H. pylori is a well-established carcinogen for gastric cancer [27]. The authors tried to evaluate the difference in H. pylori infection and eradication rate. Unfortunately, half of the patients with gastric adenocarcinoma in both countries were not tested for H. pylori status; hence, the data of H. pylori infection was not assessed in multivariate analysis and discussed as a significant associated factor. However, previous information established high prevalence of H. pylori infection in both Thailand and Japan at approximately 50%-70% [28, 29]. Therefore, the prevalence of H. pylori infection should not be an influential factor of the difference in mortality rate in these two countries. Virulence or host susceptibility of H. pylori infection should be further evaluated to address the associated poor prognosis of gastric adenocarcinoma in Thailand.
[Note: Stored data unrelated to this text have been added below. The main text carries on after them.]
(* ===== verification/Engine.v ===== *)
(** * The engine: core/rcx/engine.go

    The engine holds the machine under one lock. Every input changes the
    machine and then runs one step: decide, buy checks, publish, persist and
    arm the one timer. Each operation here is one critical section. The
    goroutines a step starts are recorded, and so is what is published and
    saved; [None] is a run-time panic while the lock is held. *)

From S2P Require Import Prelude GoText Cond Evidence Journal Identity Profile Policy Library.
From S2P Require Import Decide Budget Route Scenario Layers Machine Rebuild Settle Events Planner.

Definition failureDrainDelay : duration := 250 * Millisecond.
Definition trafficDrainDelay : duration := 2 * Second.
Definition publishInterval : duration := 500 * Millisecond.
Definition saveInterval : duration := 5 * Minute.
Definition maxSnapshotBytes : Z := 2 ^ 20.
Definition snapshotVersion : Z := 1.

(** What is persisted. *)
Record snapshot := {
  sn_Version : Z;
  sn_Salt : string;
  sn_Identities : list Identity;
  sn_Evidence : Evidence;
  sn_Controls : gmap string controlRecord;
  sn_Journal : journal;
  sn_Energy : EnergyDay;
  sn_Buckets : gmap string tokenBucket;
}.

(** encoding/json on a snapshot: the size of its text, or why it has none;
    and the [Store], after the snapshots saved so far. *)
Class Store := {
  snapshot_bytes : snapshot → result string Z;
  store_save : list snapshot → snapshot → option string;
}.

Definition too_big : string := "state is over the limit".

Record engine `{Yaml} := {
  en_m : machine;
  en_closed : bool;
  en_dueAt : time;
  en_storeOK : option string;
  en_lastPublish : time;
  en_lastSave : time;
  en_split : option string;
  en_probes : list probeJob;
  en_published : list time;
  en_saved : list snapshot;
}.

Section engine.
Context `{Unicode} `{Regexp} `{Url} `{PublicSuffix} `{IpText} `{RangeOrder} `{Netip}.
Context `{Yaml} `{Embedded} `{ErrorText} `{Hmac} `{Random} `{Runtime} `{Calendar} `{Store}.

(** ** Persistence *)

Definition take_snapshot (m : machine) : snapshot :=
  {| sn_Version := snapshotVersion; sn_Salt := mc_salt m; sn_Identities := mc_ids m;
     sn_Evidence := mc_evidence m; sn_Controls := mc_controls m; sn_Journal := mc_journal m;
     sn_Energy := bg_day (mc_budget m); sn_Buckets := bg_buckets (mc_budget m) |}.

(** [load], from the snapshot the store's bytes decode to. *)
Definition load_snapshot (m : machine) (snap : option snapshot) : machine :=
  match snap with
  | None => m
  | Some s =>
      if negb (sn_Version s =? snapshotVersion) then m
      else {| m with mc_salt := sn_Salt s; mc_ids := sn_Identities s; mc_evidence := sn_Evidence s;
                     mc_journal := sn_Journal s; mc_controls := sn_Controls s;
                     mc_budget := {| bg_day := sn_Energy s; bg_buckets := sn_Buckets s |} |}
  end.

(** The error of one attempt to save. *)
Definition save_error (saved : list snapshot) (s : snapshot) : option string :=
  match snapshot_bytes s with
  | Err e => Some e
  | Ok size => if maxSnapshotBytes <? size then Some too_big else store_save saved s
  end.

Definition saveLocked (e : engine) (now : time) : engine :=
  let m := en_m e in
  if negb (mc_dirty m) then e
  else
    let s := take_snapshot m in
    let err := save_error (en_saved e) s in
    let m := if Bool.eqb (is_none err) (is_none (en_storeOK e)) then m else mark_status m in
    {| e with en_m := if is_none err then {| m with mc_dirty := false |} else m;
              en_storeOK := err; en_lastSave := now;
              en_saved := if is_none err then en_saved e ++ [s] else en_saved e |}.

(** [NewEngine] and [load], from the snapshot the store's bytes decode to. *)
Definition NewEngine (snap : option snapshot) : engine :=
  {| en_m := load_snapshot newMachine snap; en_closed := false; en_dueAt := zero_time; en_storeOK := None;
     en_lastPublish := zero_time; en_lastSave := zero_time; en_split := None; en_probes := [];
     en_published := []; en_saved := [] |}.

(** ** The step *)

Definition arm (e : engine) (due : time) : engine := {| e with en_dueAt := due |}.

(** What computing the status reads through the machine: the direct split
    of every group looks at the current network. *)
Definition status_reads (m : machine) (now : time) : machine :=
  foldl (λ m name, let g := group_of m name in
                   if is_none (gs_policy g) then m else (splitState m g now).2) m (mc_order m).

Definition publish (e : engine) (now : time) : engine :=
  let m := en_m e in
  if mc_statusDirty m && (publishInterval <=? time_sub now (en_lastPublish e))
  then {| e with en_m := status_reads {| m with mc_statusDirty := false |} now; en_lastPublish := now;
                 en_published := en_published e ++ [now] |}
  else e.

Definition save_due (e : engine) (now : time) : engine :=
  if mc_dirty (en_m e) && (saveInterval <=? time_sub now (en_lastSave e)) then saveLocked e now else e.

(** The moment the timer is armed for. *)
Definition wake_at (e : engine) (due : time) : time :=
  let m := en_m e in
  let due := if mc_statusDirty m then earliest due (time_add (en_lastPublish e) publishInterval) else due in
  if mc_dirty m && mc_running m then earliest due (time_add (en_lastSave e) saveInterval) else due.

(** Rule matching reads the direct split without the lock. *)
Definition store_split (e : engine) : engine := {| e with en_split := Some (mc_split (en_m e)) |}.

Definition stepLocked (e : engine) (now : time) : option engine :=
  if en_closed e then Some e
  else
    let m := settle (expireCooldowns (en_m e) now) now in
    '(jobs, m) ← plan m now;
    let e := {| e with en_m := m; en_probes := en_probes e ++ jobs |} in
    let e := publish e now in
    let e := save_due e now in
    let e := store_split e in
    due ← nextDue (en_m e) now;
    Some (arm e (wake_at e due)).

(** [with]: change the machine, then step. *)
Definition with_machine (e : engine) (run : machine → machine) (now : time) : option engine :=
  if en_closed e then Some e else stepLocked {| e with en_m := run (en_m e) |} now.

(** ** Inputs of the core *)

(** [Topology] with the user layer it may carry. *)
Definition SetTopology (e : engine) (topology : Topology) (user : option UserLayer) (now : time) : option engine :=
  with_machine e (λ m, rebuild {| m with mc_user := default (mc_user m) user; mc_topology := topology |} now) now.

Definition SetUserLayer (e : engine) (user : UserLayer) (now : time) : option engine :=
  with_machine e (λ m, rebuild {| m with mc_user := user |} now) now.

Definition set_user_mode (mode : string) (m : machine) : machine :=
  if eqs (mc_userMode m) mode then m else mark_status (suppressProviders {| m with mc_userMode := mode |}).

Definition SetUserMode (e : engine) (mode : string) (now : time) : option engine :=
  with_machine e (set_user_mode mode) now.

(** Going to the background is the moment to persist. *)
Definition SetHints (e : engine) (h : Hints) (now : time) : option engine :=
  if en_closed e then Some e
  else
    let e := {| e with en_m := onHints (ensureSalt (en_m e)) h now |} in
    let e := match hn_Screen h with Some false => saveLocked e now | _ => e end in
    stepLocked e now.

Definition SetRunning (e : engine) (running : bool) (now : time) : option engine :=
  if en_closed e then Some e
  else if Bool.eqb (mc_running (en_m e)) running then stepLocked e now
  else
    let e := {| e with en_m := mark_status {| (en_m e) with mc_running := running |} |} in
    stepLocked (if running then e else saveLocked e now) now.

Definition NoteManualPick (e : engine) (group node : string) (now : time) : option engine :=
  with_machine e (λ m, onManualPick m group node now) now.

(** A probe's goroutine, once its result is in; [run] is what it measured. *)
Definition probe_done (e : engine) (job : probeJob) (res : probeResult) (now : time) : option engine :=
  stepLocked {| e with en_m := onProbeResult (en_m e) job res now |} now.

Definition Flush (e : engine) (now : time) : engine := saveLocked e now.

Definition Close (e : engine) (now : time) : engine :=
  if en_closed e then e else saveLocked {| e with en_closed := true |} now.

(** What one drain hands to the machine. *)
Definition drain_machine (traffic fails : gmap string Z) (tests : list (string * Z)) (now : time) (m : machine) : machine :=
  let m := if (size traffic =? 0)%nat then m else onTraffic m traffic now in
  let m := if (size fails =? 0)%nat then m else onDialFailures m fails now in
  foldl (λ m '(node, ms), onURLTest m node ms now) m tests.

Definition drain (e : engine) (traffic fails : gmap string Z) (tests : list (string * Z)) (now : time) : option engine :=
  with_machine e (drain_machine traffic fails tests now) now.

(** The timer drains what is pending before it steps. *)
Definition onTimer (e : engine) (traffic fails : gmap string Z) (tests : list (string * Z)) (now : time) : option engine :=
  if en_closed e then Some e else drain {| e with en_dueAt := zero_time |} traffic fails tests now.

(** [SplitTarget]: what the last step stored. *)
Definition SplitTarget (e : engine) : string := default EmptyString (en_split e).

(** ** Actions of the user *)

Inductive ActionRequest :=
  | ActChange | ActPin (node : string) (here : bool) | ActAuto | ActManual | ActCheck | ActUnknown (action : string).

Inductive actError := ErrUnknownGroup | ErrNotMember (node group : string) | ErrUnknownAction (action : string).

Definition release (c : controlRecord) (mode : ControlMode) : controlRecord :=
  {| c with cr_Control := {| ct_Mode := mode; ct_Pin := ""; ct_PinName := ""; ct_PinEnv := "" |} |}.

Definition act_change (m : machine) (group : string) (g : groupState) (now : time) : machine :=
  let c := control_of m group in
  let c := match keyOf m group (gs_now g) with
           | Some key => {| c with cr_Excluded := <[key := time_add now ChangeCooldown]> (cr_Excluded c) |}
           | None => c
           end in
  let c := if is_mode (ct_Mode (cr_Control c)) PinnedMode then release c AutoMode else c in
  let m := put_group (put_control m group c) group {| g with gs_force := true |} in
  note m now group "change" (gs_now g) EmptyString (reason "change.requested" []).

Definition act_pin (m : machine) (group node key : string) (here : bool) (now : time) : machine :=
  let c := control_of m group in
  let c := {| c with cr_Control := {| ct_Mode := PinnedMode; ct_Pin := key; ct_PinName := node;
                                      ct_PinEnv := if here then mc_envKey m else EmptyString |} |} in
  note (put_control m group c) now group "pin" EmptyString node (reason "pin.requested" []).

(** [checkAllLocked] over the members left: [None] when a group that has a
    member to check has no policy. *)
Fixpoint check_members (m : machine) (g : groupState) (now : time) (members : list Member)
    : option (list probeJob * machine) :=
  match members with
  | [] => Some ([], m)
  | member :: members =>
      let key := mb_Key member in
      if isUnroutable (nd_Type (mb_Node member)) || bool_decide (is_Some (mc_inflight m !! key))
      then check_members m g now members
      else
        let '(ok, m) := spend_at m UserBucket (level m) now in
        if negb ok then Some ([], m)
        else
          lp ← gs_policy g;
          let job := new_job (gs_name g) (mb_Name member) key UserBucket "user" in
          let '(job, m) := attachExtras m job (active g lp) (level m) now in
          let m := {| m with mc_inflight := <[key := job]> (mc_inflight m);
                             mc_lastProbe := <[key := now]> (mc_lastProbe m) |} in
          '(jobs, m) ← check_members m g now members;
          Some (job :: jobs, m)
  end.

(** The change an action makes, with the checks it starts. *)
Definition act_machine (m : machine) (group : string) (g : groupState) (action : ActionRequest) (now : time)
    : option (result actError (list probeJob * machine)) :=
  match action with
  | ActChange => Some (Ok ([], act_change m group g now))
  | ActPin node here =>
      match keyOf m group node with
      | None => Some (Err (ErrNotMember node group))
      | Some key => Some (Ok ([], act_pin m group node key here now))
      end
  | ActAuto => Some (Ok ([], note (put_control m group (release (control_of m group) AutoMode)) now group "auto"
                               EmptyString EmptyString (reason "auto.requested" [])))
  | ActManual => Some (Ok ([], note (put_control m group (release (control_of m group) ManualMode)) now group "manual"
                                 EmptyString EmptyString (reason "manual.requested" [])))
  | ActCheck => r ← check_members m g now (gs_members g); Some (Ok r)
  | ActUnknown action => Some (Err (ErrUnknownAction action))
  end.

Definition Act (e : engine) (group : string) (action : ActionRequest) (now : time)
    : option (engine * result actError (Decision * string)) :=
  match mc_groups (en_m e) !! group with
  | None => Some (e, Err ErrUnknownGroup)
  | Some g =>
      r ← act_machine (en_m e) group g action now;
      match r with
      | Err err => Some (e, Err err)
      | Ok (jobs, m) =>
          let e := {| e with en_m := mark_dirty (suppressProviders m); en_probes := en_probes e ++ jobs |} in
          e ← stepLocked e now;
          let g := default g (mc_groups (en_m e) !! group) in
          Some (e, Ok (gs_decision g, gs_now g))
      end
  end.

(** ** Everything that happens to an engine *)

Inductive input :=
  | InTopology (topology : Topology) (user : option UserLayer)
  | InUserLayer (user : UserLayer)
  | InUserMode (mode : string)
  | InHints (h : Hints)
  | InRunning (running : bool)
  | InPick (group node : string)
  | InProbe (job : probeJob) (res : probeResult)
  | InDrain (traffic fails : gmap string Z) (tests : list (string * Z))
  | InTimer (traffic fails : gmap string Z) (tests : list (string * Z))
  | InAct (group : string) (action : ActionRequest)
  | InFlush
  | InClose.

Definition feed (e : engine) (i : input) (now : time) : option engine :=
  match i with
  | InTopology topology user => SetTopology e topology user now
  | InUserLayer user => SetUserLayer e user now
  | InUserMode mode => SetUserMode e mode now
  | InHints h => SetHints e h now
  | InRunning running => SetRunning e running now
  | InPick group node => NoteManualPick e group node now
  | InProbe job res => probe_done e job res now
  | InDrain traffic fails tests => drain e traffic fails tests now
  | InTimer traffic fails tests => onTimer e traffic fails tests now
  | InAct group action => r ← Act e group action now; Some r.1
  | InFlush => Some (Flush e now)
  | InClose => Some (Close e now)
  end.

(** The engines of a run: from a snapshot, by inputs at any times, a result
    only of a check that was started. A run ends at a panic. *)
Inductive reachable : engine → Prop :=
  | reach_new snap : reachable (NewEngine snap)
  | reach_step e i now e' :
      reachable e → (∀ job res, i = InProbe job res → job ∈ en_probes e) →
      feed e i now = Some e' → reachable e'.
End engine.
(* ===== verification/DrainFacts.v ===== *)
(** * Facts about draining

    However the reporting goroutines, the timers, the topology and the end of
    the engine interleave, what was noted is drained, once. *)

From S2P Require Import Prelude GoText Profile Policy Machine Engine Drain.

(** ** Who still has to schedule *)

(** The goroutine has noted something and not yet seen it scheduled. *)
Definition scheduling (p : Z) (pc : note_pc) : Prop :=
  match pc with AtPending q | AtSwap q _ => p <= q | _ => False end.

Definition active (notes : gmap nat note_pc) (p : Z) : Prop := ∃ t pc, notes !! t = Some pc ∧ scheduling p pc.
Definition locking (notes : gmap nat note_pc) : Prop := ∃ t, notes !! t = Some AtLock.

(** A drain is armed, no later than the delay of what is pending. *)
Definition armed (s : shared) : Prop :=
  sh_timer s = Some (sh_revision s) ∧ sh_at s ≠ 0 ∧ sh_at s <= sh_now s + drain_delay (sh_pending s).

Definition covered (s : shared) (notes : gmap nat note_pc) (p : Z) (taking : Prop) : Prop :=
  p <= sh_pending s ∨ active notes p ∨ taking.

(** The drain in progress has yet to swap the counter. *)
Definition takes_traffic (h : holder) (c : nat) : Prop :=
  match h with
  | Draining (Swapping todo _) | Draining (SwappingFails _ _ todo _) => c ∈ todo.*2
  | _ => False
  end.
Definition takes_fails (h : holder) (c : nat) : Prop :=
  match h with
  | Draining (Swapping todo _) => c ∈ todo.*2
  | Draining (SwappingFails _ c0 todo _) => c = c0 ∨ c ∈ todo.*2
  | _ => False
  end.
Definition takes_tests (h : holder) : Prop := match h with Draining _ => True | _ => False end.

(** What a reporting goroutine knows. *)
Definition pc_ok (next : nat) (pc : note_pc) : Prop :=
  match pc with
  | AtNote _ _ c => (c < next)%nat
  | AtPending q => 1 <= q <= 2
  | AtSwap q p => 1 <= q <= 2 ∧ p < q
  | _ => True
  end.

(** The counters of the table still to swap, each name once and none in the
    batch yet. *)
Definition todo_ok (next : nat) (todo : list (string * nat)) (counts : gmap string Z) : Prop :=
  NoDup todo.*1 ∧ (∀ node c, (node, c) ∈ todo → (c < next)%nat ∧ counts !! node = None).

Definition holder_ok (next : nat) (h : holder) : Prop :=
  match h with
  | Draining (Swapping todo b) => todo_ok next todo (ba_traffic b) ∧ todo_ok next todo (ba_fails b)
  | Draining (SwappingFails node c todo b) =>
      todo_ok next todo (ba_traffic b) ∧ todo_ok next ((node, c) :: todo) (ba_fails b)
  | _ => True
  end.

(** One counter's books: what was noted is what was taken and what is left,
    while fewer than 2^31 were ever noted. *)
Definition balanced (noted taken left : Z) : Prop := noted < 2 ^ 31 → 0 <= left ∧ noted = taken + left.

Record drain_inv (y : system) : Prop := {
  di_now : 0 < sh_now (sy_shared y);
  di_pending : 0 <= sh_pending (sy_shared y) <= 2;
  di_timer : sh_at (sy_shared y) ≠ 0 → sh_timer (sy_shared y) = Some (sh_revision (sy_shared y));
  di_armed : sh_closed (sy_shared y) = false → sh_pending (sy_shared y) ≠ 0 → locking (sy_notes y) ∨ armed (sy_shared y);
  di_table : ∀ table node c, sh_table (sy_shared y) = Some table → table !! node = Some c → (c < sh_next (sy_shared y))%nat;
  di_notes : map_Forall (λ _ pc, pc_ok (sh_next (sy_shared y)) pc) (sy_notes y);
  di_holder : holder_ok (sh_next (sy_shared y)) (sy_holder y);
  di_traffic : sh_closed (sy_shared y) = false → ∀ table node c,
    sh_table (sy_shared y) = Some table → table !! node = Some c → cl_traffic (cell_of (sy_shared y) c) ≠ 0 →
    covered (sy_shared y) (sy_notes y) 1 (takes_traffic (sy_holder y) c);
  di_fails : sh_closed (sy_shared y) = false → ∀ table node c,
    sh_table (sy_shared y) = Some table → table !! node = Some c → cl_fails (cell_of (sy_shared y) c) ≠ 0 →
    covered (sy_shared y) (sy_notes y) 2 (takes_fails (sy_holder y) c);
  di_tests : sh_closed (sy_shared y) = false → sh_tests (sy_shared y) ≠ [] →
    covered (sy_shared y) (sy_notes y) 1 (takes_tests (sy_holder y));
  di_fresh : ∀ c, (sh_next (sy_shared y) <= c)%nat →
    cell_of (sy_shared y) c = no_cell ∧ tally (sy_noted y) c = no_cell ∧ tally (sy_taken y) c = no_cell;
  di_books : ∀ c,
    (0 <= cl_traffic (tally (sy_noted y) c) ∧ 0 <= cl_fails (tally (sy_noted y) c)) ∧
    balanced (cl_traffic (tally (sy_noted y) c)) (cl_traffic (tally (sy_taken y) c)) (cl_traffic (cell_of (sy_shared y) c)) ∧
    balanced (cl_fails (tally (sy_noted y) c)) (cl_fails (tally (sy_taken y) c)) (cl_fails (cell_of (sy_shared y) c)) ∧
    0 <= cl_traffic (tally (sy_taken y) c) ∧ 0 <= cl_fails (tally (sy_taken y) c);
}.
Lemma rebuild_inflight m now : mc_inflight (rebuild m now) = mc_inflight m.
Proof.
  unfold rebuild. set (m1 := load_library (ensureSalt m)).
  assert (Hi1 : mc_inflight m1 = mc_inflight m) by (unfold m1, ensureSalt; by case_if).
  pose proof (loadScenario_inflight m1 now) as Hi2. set (m2 := loadScenario m1 now) in *.
  assert (Hi3 : mc_inflight (applyScenario m2 (layer_bound m2)).2 = mc_inflight m2).
  { unfold applyScenario. by destruct (ss_c (mc_scn m2)). }
  destruct (applyScenario m2 (layer_bound m2)) as [bound m3]. cbn [snd] in Hi3.
  set (topo := topology_groups _). set (names := sorted_keys bound).
  pose proof (resolve_ids_inflight m3 (bound_nodes topo names) now) as Hi4.
  destruct (resolve_ids m3 _ now) as [keys m4]. cbn [snd] in Hi4. cbn.
  assert (Hr : ∀ previous nks m, mc_inflight (rebuild_groups previous topo now bound names nks m) = mc_inflight m).
  { intros previous. generalize names. intros l. induction l as [|n l IH]; intros nks m0; [done|]. cbn [rebuild_groups].
    destruct (bound !! n) as [bd|]; [|apply IH]. pose proof (rebuild_group_inflight previous topo now n bd nks m0) as Hg.
    destruct (rebuild_group _ _ _ _ _ _ _) as [nks' m5]. by rewrite IH. }
  rewrite Hr. cbn. by rewrite Hi4, Hi3, Hi2.
Qed.

(** A change that keeps a sound machine sound and starts nothing. *)
Definition kept (m m' : machine) : Prop := sound m → sound m' ∧ mc_inflight m' ⊆ mc_inflight m.

#[export] Instance kept_preorder : PreOrder kept.
Proof.
  split; [intros m Hs; done|]. intros a b c Hab Hbc Ha. destruct (Hab Ha) as [Hb Hi].
  destruct (Hbc Hb) as [Hc Hi']. split; [done | by etrans].
Qed.

Lemma steady_kept m m' : steady m m' → kept m m'.
Proof. intros Hs Hm. split; [by eapply steady_sound | apply Hs]. Qed.

Lemma steady_wf_kept m m' : (wf m → steady m m') → kept m m'.
Proof. intros Hs Hm. apply steady_kept; [apply Hs, Hm | done]. Qed.

Lemma rebuild_kept m now : kept m (rebuild m now).
Proof.
  intros [Hw Ho Hk]. rewrite rebuild_inflight. split; [|done].
  split; [by apply rebuild_wf_from, wf_names | by rewrite rebuild_inflight..].
Qed.

Lemma applyMode_steady m now : steady m (applyMode m now).
Proof. unfold applyMode. case_if; [done|]. case_if; by apply other_steady. Qed.

Lemma split_state_steady m g now : steady m (splitState m g now).2.
Proof.
  unfold splitState. destruct (gs_policy g) as [lp|]; [|done]. destruct (pl_DirectSplit (lp_Base lp)); [|done].
  repeat (case_if; [done|]). pose proof (netSubject_quiet m (kd_kind (gs_kind g)) (lp_Base lp) now) as Hq.
  destruct (netSubject _ _ _ _) as [n m1]. by apply quiet_steady.
Qed.

Lemma updateSplit_steady m now : steady m (updateSplit m now).
Proof.
  unfold updateSplit. assert (Hs : steady m (split_target m now (mc_order m)).2).
  { generalize (mc_order m). intros names. revert m. induction names as [|n names IH]; intros m; [done|]. cbn [split_target].
    pose proof (split_state_steady m (group_of m n) now) as Hs. destruct (splitState _ _ _) as [st m1]. cbn [snd] in Hs.
    case_if; [done|]. by etrans. }
  destruct (split_target m now (mc_order m)) as [target m1]. cbn [snd] in Hs. case_if; [done|].
  etrans; [exact Hs|]. case_if; by apply other_steady.
Qed.

Lemma settle_groups_steady m now : wf m → steady m (settle_groups m now).
Proof.
  intros Hw. unfold settle_groups.
  destruct (settle_list (mc_order m) m now (wf_nodup _ Hw) (wf_names _ Hw)) as (css & _ & _ & Hs & Hi & _).
  split; [exact Hs | by rewrite Hi].
Qed.

Lemma settle_scenario_kept m now : kept m (settle_scenario m now).
Proof.
  unfold settle_scenario. set (m1 := match ss_c (mc_scn m) with Some _ => _ | None => m end).
  assert (Hm1 : steady m m1).
  { unfold m1. destruct (ss_c (mc_scn m)) as [c|]; [|done].
    pose proof (classifyKind_quiet m (ss_kind (mc_scn m)) (cs_net c) (scenarioKey (ss_id (mc_scn m))) EmptyString now) as Hq.
    destruct (classifyKind _ _ _ _ _ _) as [[b ks] m2]. cbn [snd] in Hq.
    etrans; [apply quiet_steady, Hq | by apply other_steady]. }
  clearbody m1. apply steady_kept in Hm1. case_if; [done|]. etrans; [exact Hm1 | apply rebuild_kept].
Qed.

Lemma settle_kept m now : kept m (settle m now).
Proof.
  unfold settle. etrans; [apply settle_scenario_kept|]. etrans; [apply steady_kept, applyMode_steady|].
  etrans; [apply steady_wf_kept, settle_groups_steady | apply steady_kept, updateSplit_steady].
Qed.

(** ** Planning and checking *)

Lemma size_added {A} (l : list (string * A)) (m : gmap string A) :
  (size (list_to_map l ∪ m) <= length l + size m)%nat.
Proof.
  induction l as [|[k x] l IH]; cbn [list_to_map foldr length uncurry]; [by rewrite (left_id_L ∅ (∪))|].
  rewrite <- insert_union_l, map_size_insert. fold (list_to_map (M := gmap string A) l). case_match; cbn; lia.
Qed.

(** The checks of a machine have been started. *)
Definition started (jobs : list probeJob) (m : machine) : Prop := map_Forall (λ _ job, job ∈ jobs) (mc_inflight m).

Lemma started_mono jobs jobs' m m' : jobs ⊆ jobs' → mc_inflight m' ⊆ mc_inflight m → started jobs m → started jobs' m'.
Proof. intros Hj Hi Hs k j Ek. apply Hj, (Hs k). by eapply lookup_weaken. Qed.

Lemma plan_sound m now jobs m' : sound m → plan m now = Some (jobs, m') →
  sound m' ∧ ∀ before, started before m → started (before ++ jobs) m'.
Proof.
  intros [Hw Ho Hk] Hplan. destruct (plan_bought _ _ _ _ (wf_names _ Hw) Hplan) as (d & free & [Hp Hjs] & _).
  destruct Hjs as (js & Hj & Hnd & Hok & _ & Hlen & Hi & _). cbn [pn_m pn_jobs] in *.
  assert (Hcase : ∀ k j, mc_inflight m' !! k = Some j → (j ∈ js ∧ jb_Key j = k) ∨ mc_inflight m !! k = Some j).
  { intros k j. rewrite Hi. intros [Hl|[_ Hl]]%lookup_union_Some_raw; [left | by right].
    apply elem_of_list_to_map_2, list_elem_of_fmap in Hl as (j' & [= -> ->] & Hin). done. }
  split; [split|].
  - by eapply shape_wf; [apply planned_shape|].
  - destruct js as [|j js]; [by rewrite Hi; cbn; rewrite (left_id_L ∅ (∪))|].
    pose proof (map_size_filter (λ p : string * probeJob, jb_Bucket p.2 ≠ UserBucket) (mc_inflight m')) as Hf.
    pose proof (size_added ((λ j, (jb_Key j, j)) <$> j :: js) (mc_inflight m)) as Hsz.
    rewrite <- Hi, length_fmap in Hsz. unfold own_checks. cbn [length] in *. lia.
  - intros k j [[_ Hkey]|Hl]%Hcase; [done | by apply Hk].
  - intros before Hb k j [[Hin _]|Hl]%Hcase; apply elem_of_app; [right | left; by apply (Hb k)].
    rewrite Hj. apply elem_of_app. by right.
Qed.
This study had some certain limitations. First, this is a retrospective study. Some particular information such as family history of gastric cancer, H. pylori infection and tumor size were still lacking due to incomplete data record. Despite this predictable flaw in retrospective study, this type of research still has its value and needed to define basic epidemiological differences. Second, the authors could not classify “endoscopic resection (ER)” as an independent category because none of Thai patients received ER. However, we grouped ER, surgical resection and surgical resection plus CMT/RT as “resection-based” treatment which represent the curative purpose. Finally, the authors did not match neither age nor gender before analysis. However, this study was originally designed as an epidemiological-based study to evaluate actual data between high- and low-prevalence countries of gastric cancer. The case-control matched method is considered for the future study.

In conclusion, the clinicopathological data of patients with gastric adenocarcinoma in Thailand and Japan were totally different. Country, clinical UICC staging II-IV compared to I and un-resected treatment method were the major prognostic factors for high mortality rate. Only direct adaptation of Japanese gastric cancer screening to Thailand may not be sufficient to improve outcome of Thai gastric cancer patients. Further evaluation in patient management including diagnosis, treatment and tumor biology are essential to find the individual strategy to improve survival of gastric adenocarcinoma in a low-prevalence area such as Thailand in the future.


Authors send gratitude to Drs. Isao Miyashiro, Naotoshi Sugimoto, Minoru Kato, Kenta Hamada, Yasushi Yamasaki, Noriko Matsuura, Takashi Kanesaka for significant assistants for study preparation and data collection and Miss Chonlada Phathong for confirming data analysis.

Funding Statement: This research was funded by the Grant for International Research Integration: Chula Research Scholar, Ratchadaphiseksomphot Endowment Fund.